Riqueza Desperdiçada

Hoje estive pensando sobre a energia, a arte, invenções e possibilidades de novas idéias desperdiçadas, na pessoa de todos os presos de nosso país. Passam de 500 mil homens e mulheres. Parece que podemos dispor assim, perdulariamente, de tais capacidades.
Do que posso entender, os seres humanos nascem com capacidades diferentes uns dos outros. E o Criador distribui tais dons de tal modo que parece, aleatórios. Como o sol que brilha para todos, ai também parece não haver privilégios. Claro, pessoas com mais condições econômicas, terão mais facilidades para desenvolver suas habilidades. Mas isso não lhes garante a genialidade. Há muitos exemplos de homens que não possuíam as mínimas condições existenciais, mas cujo talento, arte ou capacidade extrapolaram. E foram reconhecidos para todos os tempos.
Poderíamos citar inúmeros. Os grande gênios sofreram muito em suas existências. Para falar só de contemporâneos Marx passou fome com toda sua família; Freud, quando vivia em Viena, só saia de casa à noite: seu único paletó era puído e furados nos cotovelos. Charlie Chaplin ficou órfão aos 9 anos, depois que sua mãe enlouqueceu e morreu de fome para alimentá-lo.
Se quiséssemos recuar na história, poderíamos comentar de Sócrates obrigado a beber cicuta porque ensinava a juventude de seu tempo a pensar. Giordano Bruno; João Huss; e Joana D’arc foram queimados nas fogueiras da Inquisição. Poderíamos citar o fim trágico do Mahatma Gandhi. A vida de 27 anos preso de Nelson Mandela e os 14 anos de prisão (10 dos quais em cela solitária) de Pepe Mujica, por um ideal. Ainda temos o exemplo máximo de Jesus, que era do povo e nasceu como nascem os filhos de mendigos e viajantes da tormenta.
O tesouro da uma nação é seu povo.

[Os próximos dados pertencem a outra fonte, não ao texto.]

(** A merged span holds the keys of both, and starts where the first does. *)
Lemma merge_span_sound last span m key :
  span_ok last -> span_ok span -> bcompare (sp_start last) (sp_start span) <> Gt ->
  merge_span last span = Some m ->
  span_ok m /\ sp_start m = sp_start last /\ (in_span key last \/ in_span key span -> in_span key m).
Proof.
  intros Hl Hs Hle. unfold merge_span.
  destruct (beqb (sp_start last) (sp_start span)) eqn:E1, (beqb (sp_end last) (sp_end span)) eqn:E2; cbn [andb].
  1: { intros [= <-]. apply beqb_eq in E1, E2. split; [|split; [done|]].
    - unfold span_ok. cbn [sp_exact sp_start sp_end]. intros [He _]%andb_true_iff. by apply Hl.
    - destruct (sp_exact last) eqn:X1, (sp_exact span) eqn:X2;
        [unfold in_span; cbn [sp_exact sp_start andb]; rewrite X1, X2, E1; tauto|..];
        (intros [H|H]; [apply in_span_hull in H; [|done]|apply in_span_hull in H; [|done]]);
        unfold in_hull in H; unfold in_span; cbn [sp_exact sp_start sp_end andb];
        rewrite ?E1, ?E2 in *; done. }
  all: destruct (_ || _ || _) eqn:E3; [|done]; intros [= <-]; (split; [done|]; split; [done|]);
    unfold in_span at 3; cbn [sp_exact sp_start sp_end]; rewrite !zlen_is_nil.
  all: (intros [H|H]; apply in_span_hull in H; try done; destruct H as [H1 H2];
    (split; [done || by eapply bcompare_trans|])).
  all: destruct (sp_end last) as [|l0 l] eqn:El; [by left|]; cbn [negb andb];
    destruct (sp_end span) as [|s0 s] eqn:Es; [by left|]; cbn [orb];
    destruct (bltb (l0 :: l) (s0 :: s)) eqn:Elt; right; destruct H2 as [H2|H2]; try done.
  all: try (apply bltb_lt in Elt; by transitivity (l0 :: l)).
  all: eapply blt_not_gt; [done|by apply bltb_false_le].
Qed.

Lemma merge_spans_sound key spans last :
  span_ok last -> Forall span_ok spans -> StronglySorted (fun a b => bcompare (sp_start a) (sp_start b) <> Gt) (last :: spans) ->
  Exists (in_span key) (last :: spans) -> Exists (in_span key) (merge_spans last spans).
Proof.
  revert last; induction spans as [|s spans IH]; intros last Hl Hok Hsort Hex; [done|]. cbn [merge_spans].
  apply Forall_cons in Hok as [Hs Hok]. apply StronglySorted_inv in Hsort as [Hsort Hle].
  destruct (merge_span last s) as [m|] eqn:Em.
  - apply Forall_cons in Hle as [Hle1 Hle]. apply StronglySorted_inv in Hsort as [Hsort Hle2].
    destruct (merge_span_sound last s m key Hl Hs Hle1 Em) as (Hm & Hms & Hin).
    apply IH; [done..| |].
    + constructor; [done|]. by rewrite Hms.
    + rewrite !Exists_cons in Hex. rewrite Exists_cons. tauto.
  - rewrite Exists_cons in Hex |- *. destruct Hex as [Hex|Hex]; [by left|right]. by apply IH.
Qed.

Não sei quem disse isso, mas verdades não necessitam de nomes para serem evidentes. Mas em que sentido? Na capacidade, cultura, educação, conhecimento e principalmente no sentido emocional da pátria, comunidade desse povo. Quanto mais investimentos na educação, cultura e lazer desse povo, mais fortuna se acumulara. A capacidade humana é transcendente. As vezes dá saltos e eis um brilhante mais valioso. Ou como querem os velhos marxistas: do velho nasce o novo e a síntese promove a história humana.
O que pensar de nosso país? Nosso povo sempre foi vassalo, tangido como gado e condenado à ignorância. Usado, abusado e eternamente relegado a si mesmo, abandonado à sua própria capacidade de se virar. Estamos em pleno século vinte um. O país evoluiu, mas veja como o povo é tratado ainda. As escolas poucas e sempre depredadas. O nível e as condições de ensino da pior qualidade. Embora os esforços dos últimos governos, não há amor e nem respeito pôr esta base da sociedade. As famílias se reduzem aos núcleos básicos para sobreviver. A saúde e a previdência social estão falidas há décadas. Não há lazer barato.

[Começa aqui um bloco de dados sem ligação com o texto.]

Lemma change_indexes_spec change docs docs' indexes :
  trees_hold docs indexes ->
  (forall ns t, ns ∈ indexes -> indexed t (index_pairs (is_definition ns.2) docs) ->
     exists t', change (is_definition ns.2) t = Ok t' /\ indexed t' (index_pairs (is_definition ns.2) docs')) ->
  exists indexes', change_indexes change indexes = Ok indexes' /\ index_names indexes' = index_names indexes /\
    trees_hold docs' indexes'.
Proof.
  intros Ht. induction Ht as [|[name st] indexes (t & Htree & Hi) Ht IH]; intros Hc; cbn [change_indexes].
  { exists []. by repeat constructor. }
  cbn [snd] in *. rewrite Htree. destruct (Hc (name, st) t ltac:(left) Hi) as (t' & Ht' & Hi'). cbn [snd] in Ht'. rewrite Ht'.
  destruct IH as (rest & Hr & Hn & Hh); [intros; apply Hc; [by right|done]|]. cbn [rbind]. rewrite Hr. cbn [rbind].
  eexists. split; [done|]. split.
  - unfold index_names in *. cbn [fmap list_fmap]. by f_equal.
  - constructor; [|done]. exists t'. done.
Qed.

Lemma insertIndexes_spec docs data id d :
  trees_hold docs (cd_indexes data) -> Forall (fun ns => keyed (is_definition ns.2) d) (cd_indexes data) ->
  exists indexes', insertIndexes data id d = Ok (set_indexes data indexes') /\
    index_names indexes' = index_names (cd_indexes data) /\ trees_hold (docs ++ [(id, d)]) indexes'.
Proof.
  intros Ht Hk. unfold insertIndexes.
  match goal with |- context [change_indexes ?c _] =>
    destruct (change_indexes_spec c docs (docs ++ [(id, d)]) (cd_indexes data) Ht) as (rest & Hr & Hn & Hh) end.
  - intros ns t Hin Hi. rewrite Forall_forall in Hk. destruct (Hk ns Hin) as (okey & Ek). rewrite Ek.
    assert (Hpairs : forall key v, index_pairs (is_definition ns.2) (docs ++ [(id, d)]) key v <->
      (okey = Some key /\ v = id) \/ index_pairs (is_definition ns.2) docs key v).
    { intros key v. rewrite index_pairs_app, index_pairs_single, Ek. split; [intros [?|[? [= ?]]]|intros [[-> ->]|?]]; auto. }
    destruct okey as [key|].
    + destruct (indexed_insert t _ key id Hi (index_key_nonempty _ _ _ Ek)) as (t' & Ht' & Hi'). exists t'. split; [done|].
      eapply indexed_iff; [|exact Hi']. intros key' v. rewrite Hpairs. split; [intros [[-> ->]|?]|intros [[[= ->] ->]|?]]; auto.
    + exists t. split; [done|]. eapply indexed_iff; [|exact Hi]. intros key' v. rewrite Hpairs. split; [auto|]. by intros [[? _]|?].
  - rewrite Hr. cbn [rbind]. by exists rest.
Qed.

Definition without (ids : list bytes) (docs : members) : members :=
  List.filter (fun m => negb (existsb (beqb m.1) ids)) docs.

Lemma elem_of_without ids docs m : m ∈ without ids docs <-> m ∈ docs /\ m.1 ∉ ids.
Proof.
  unfold without. rewrite list_elem_of_In, filter_In, <- list_elem_of_In, negb_true_iff.
  assert (H : existsb (beqb m.1) ids = true <-> m.1 ∈ ids).
  { rewrite existsb_exists. split; [intros (x & Hx & E); apply beqb_eq in E as <-; by apply list_elem_of_In|].
    intros Hin. exists m.1. split; [by apply list_elem_of_In|apply beqb_refl]. }
  by rewrite <- H, not_true_iff_false.
Qed.

Lemma deleteIndexes_spec docs data id d :
  NoDup docs.*1 -> (id, d) ∈ docs -> trees_hold docs (cd_indexes data) ->
  Forall (fun ns => keyed (is_definition ns.2) d) (cd_indexes data) ->
  exists indexes', deleteIndexes data id d = Ok (set_indexes data indexes') /\
    index_names indexes' = index_names (cd_indexes data) /\ trees_hold (without [id] docs) indexes'.
Proof.
  intros Hd Hid Ht Hk. unfold deleteIndexes.
  match goal with |- context [change_indexes ?c _] =>
    destruct (change_indexes_spec c docs (without [id] docs) (cd_indexes data) Ht) as (rest & Hr & Hn & Hh) end.
  - intros ns t Hin Hi. rewrite Forall_forall in Hk. destruct (Hk ns Hin) as (okey & Ek). rewrite Ek.
    assert (Hpairs : forall key v, index_pairs (is_definition ns.2) (without [id] docs) key v <->
      index_pairs (is_definition ns.2) docs key v /\ ~ (okey = Some key /\ v = id)).
    { intros key v. split.
      - intros (x & [Hx Hne]%elem_of_without & Hkx). split; [by exists x|]. intros [_ ->]. by apply Hne, list_elem_of_singleton.
      - intros [(x & Hx & Hkx) Hn]. exists x. split; [|done]. apply elem_of_without. split; [done|].
        intros E%list_elem_of_singleton. cbn in E. subst v. apply Hn. split; [|done].
        assert (x = d) as ->; [|congruence].
        pose proof (field_NoDup docs id x Hd Hx). pose proof (field_NoDup docs id d Hd Hid). congruence. }
    destruct okey as [key|].
    + destruct (indexed_delete t _ key id Hi (index_key_nonempty _ _ _ Ek)) as (t' & Ht' & Hi'). exists t'. split; [done|].
      eapply indexed_iff; [|exact Hi']. intros key' v. rewrite Hpairs. split; intros [H1 H2]; (split; [done|]).
      * intros [[= ->] ->]. by apply H2.
      * intros [-> ->]. by apply H2.
    + exists t. split; [done|]. eapply indexed_iff; [|exact Hi]. intros key' v. rewrite Hpairs.
      split; [intros H; split; [done|]; by intros [? _]|by intros [? _]].
  - rewrite Hr. cbn [rbind]. by exists rest.
Qed.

A cultura é uma piada. Quantas existem? Aquela do teatro, consertos musicais, cinemas (agora quase todos em shopping centers), livros, só existe para quem tem como pagar. O povo, relegado à suas próprias condições foi alienado de sua vida nas novelas e no jornal nacional. As favelas e morros fervilham de vidas humanas. Somente nos últimos tempos criou-se programas universitários e da casa própria, financiados pelo governo federal.

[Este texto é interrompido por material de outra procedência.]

(* ===== verification/MemoryEffects.v ===== *)
(** * What mutations do to a database in memory

    The documents of every collection after an insertion, a deletion, an update
    or a new index, which errors they return and when, and what is published. *)
From S2P Require Import Prelude Bytes Strings Entries Records Float64 Values Documents DocumentCodec IndexKey CompoundKey Any.
From S2P Require Import IndexTree IndexTreeShape IndexTreeMap Update Query IndexDefinitions MemoryIndexes MemoryDatabase MemoryMutations.

(** ** Budgeted scans *)

Lemma costs_unique m n n' : costs m n -> costs m n' -> n = n'.
Proof.
  intros (H0 & _ & H) (H0' & _ & H'). set (limits := mk_resource_limits 0 0 0 0 0 0 0 0 0 0 0 0 (n + n')).
  set (b := mk_budget false (mk_query nilExpr [] 0 None false) limits 0 0 0 0 0 false []).
  assert (Hb : steps_left b = n + n') by (unfold steps_left; cbn; lia).
  specialize (H b ltac:(lia)). specialize (H' b ltac:(lia)). rewrite Hb in H, H'.
  destruct (Z.leb_spec n (n + n')); [|lia]. destruct (Z.leb_spec n' (n + n')); [|lia].
  rewrite H in H'. injection H' as E. lia.
Qed.

Lemma match_document_at q d k b : expr_ok (q_where q) = true -> costs (matchWithBudget q d) k -> 0 <= steps_left b ->
  match_document q d b = if k <=? steps_left b then Ok (Match q d, spend k b) else Err ErrQueryBudget.
Proof.
  intros Hok (Hk & _ & Hc) Hb. pose proof (decides_expression (q_where q) d Hok) as (o & Ho & _).
  assert (Hm : matchExpression (q_where q) d = matchWithBudget q d) by (unfold matchWithBudget; by destruct (q_where q)).
  specialize (Hc b Hb). unfold match_document, Match. rewrite Hm in Ho. rewrite Ho in Hc |- *.
  destruct (k <=? steps_left b); [by rewrite Hc|]. by destruct Hc as (o' & ->).
Qed.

Atrás desse povo desvalorizado há séculos pelos que foram responsáveis pela riqueza da pátria, existe ainda um outro nível social. Os marginalizados; os excluídos; os inempregáveis; os perseguidos; os encarcerados; aqueles cujos ouvidos escutam outros tambores. Estes estão além do que o povo recebeu nesses últimos governos. Não terão chances nem de tentar o esforço que o restante da população realiza para melhorar sua condição existencial.
Quantos, entre esses marginalizados, poderiam contribuir para a riqueza da pátria? Quem poderia dizer que descendente de escravos, Machado de Assis pudesse ser o maior literata do país? Quantos de nossos artistas e grandes inteligências nasceram em berço esplendido? Nas penitenciária; filas de emprego; nos locais de catação de lixo, nas instituições para menores infratores ou abandonados, etc., pode estar grande parte da riqueza da nação. E assim desperdiçada, apagados na lata do lixo social.
Que tal começarmos a exigir que se faça alguma coisa a respeito? Até quando, parodiando Gabriel, o Pensador, vamos jogar a riqueza do país pelo ralo?